The Harvey Company got the concession in 1922 to operate a camp at the bottom of the Grand Canyon. Considering the Phantom Ranch's location, Colter's use of on-site fieldstone and rough-hewn wood was deemed the only practical thing for the permanent buildings that replaced tents.[18] In the following years this innovative work became a de facto model for subsequent National Park Service and Civilian Conservation Corps structures, influencing the look and feel of an entire genre of parkitecture, often called National Park Service Rustic. Her structures at the Grand Canyon set the precedent for using on-site materials and bold, large-scale design elements.

For her Bright Angel Lodge on the South Rim, she used a 6-foot (1.8 m) scale model to ensure that the lodge and cabins fit into the landscape. The lodge features a remarkable "geological fireplace" in the History Room, with rocks arranged ceiling to floor in the same order as the geologic strata along the Bright Angel Trail down the canyon wall.

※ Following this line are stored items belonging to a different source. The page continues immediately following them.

(** The camera tracks all have the same priority: the second sort is idle. *)
Lemma sort_cameras ts :
  js_sort compareSacrifice (List.filter (is_source Camera) ts) = List.filter (is_source Camera) ts.
Proof.
  apply js_sort_id.
  assert (Forall (λ t, pt_source t = Camera) (List.filter (is_source Camera) ts)) as H.
  { apply Forall_forall. intros t Ht%list_elem_of_In%List.filter_In. destruct Ht as [_ Ht].
    unfold is_source in Ht. by apply bool_decide_eq_true in Ht. }
  induction H as [|t l Ht Hl IH]; constructor; [done|].
  eapply Forall_impl; [exact Hl|]. intros t' Ht'. unfold cmp_le, compareSacrifice. by rewrite Ht, Ht'.
Qed.

Lemma compareTracks_consistent : consistent_cmp localeCompare → consistent_cmp compareTracks.
Proof.
  intros [Ht Htr]. split; unfold cmp_le, compareTracks in *; intros.
  - rewrite (Z.eqb_sym (sourcePriority (pt_source y))). destruct (_ =? _); simpl in *; [by apply Ht|lia].
  - destruct (sourcePriority (pt_source x) =? sourcePriority (pt_source y)) eqn:E1,
      (sourcePriority (pt_source y) =? sourcePriority (pt_source z)) eqn:E2,
      (sourcePriority (pt_source x) =? sourcePriority (pt_source z)) eqn:E3; simpl in *; try zlia.
    by eapply Htr.
Qed.

Lemma ranked_sources ts : consistent_cmp localeCompare →
  StronglySorted (λ a b, sourcePriority (pt_source a) <= sourcePriority (pt_source b)) (prioritizeTracks ts).
Proof.
  intros Hc. pose proof (js_sort_sorted compareTracks ts (compareTracks_consistent Hc)) as Hs.
  unfold prioritizeTracks. induction Hs as [|t l Hs IH Hall]; constructor; [done|].
  eapply Forall_impl; [exact Hall|]. unfold cmp_le, compareTracks. intros t' Ht'; simpl in *.
  destruct (sourcePriority (pt_source t) =? _) eqn:E; simpl in *; zlia.
Qed.

Lemma some_source s (ts ts' : list PeerQosTrackState) : (∀ t : PeerQosTrackState, t ∈ ts ↔ t ∈ ts') →
  existsb (is_source s) ts = true ↔ ∃ t, t ∈ ts' ∧ pt_source t = s.
Proof.
  intros Hin. rewrite existsb_elem. unfold is_source. setoid_rewrite bool_decide_eq_true.
  by setoid_rewrite Hin.
Qed.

A chain-smoking perfectionist, Colter cared about backstory and attractive features. She conceived Hermit's Rest as a sort of folly, as if it had been wired together by a reclusive mountain man. The Hopi House was a market for Native American crafts, made by Hopi artisans on the site, and designed in sandstone to resemble a Hopi pueblo. (Unfortunately, a recent cleaning eliminated the artificial age-effects.)[3] The Watchtower was the product of travel and research, and she cared enough to herself prepare a Manual for Drivers and Guides Descriptive of the Indian Watchtower at Desert View and its Relation, Architecturally, to the Prehistoric Ruins of the Southwest. [19]The original paintings inside the tower were by Hopi artist Fred Kabotie. She also insisted on her proposed name "Phantom Ranch" (over "Roosevelt Ranch") to capitalize on better mental images.[3]

Other works[edit]

Colter's pioneering masterwork may have been the 1923 El Navajo in Gallup, New Mexico, remarkable for its forward-looking fusion of a Native American-inspired design on the severe Art Deco building by Santa Fe Railway architect A. E. Harrison. Her breakthrough creation incorporated Navajo sand paintings and rugs with hand-carved and hand-painted furniture. The original plans sketched about 100 bedrooms and 15 shared baths, making the structure physically obsolete before it was razed to make way for widening Route 77 in 1957, shortly before Colter's death.[20] (She saw demolitions of a few other projects before she died, causing her to despair, "It's possible to live too long.")[21]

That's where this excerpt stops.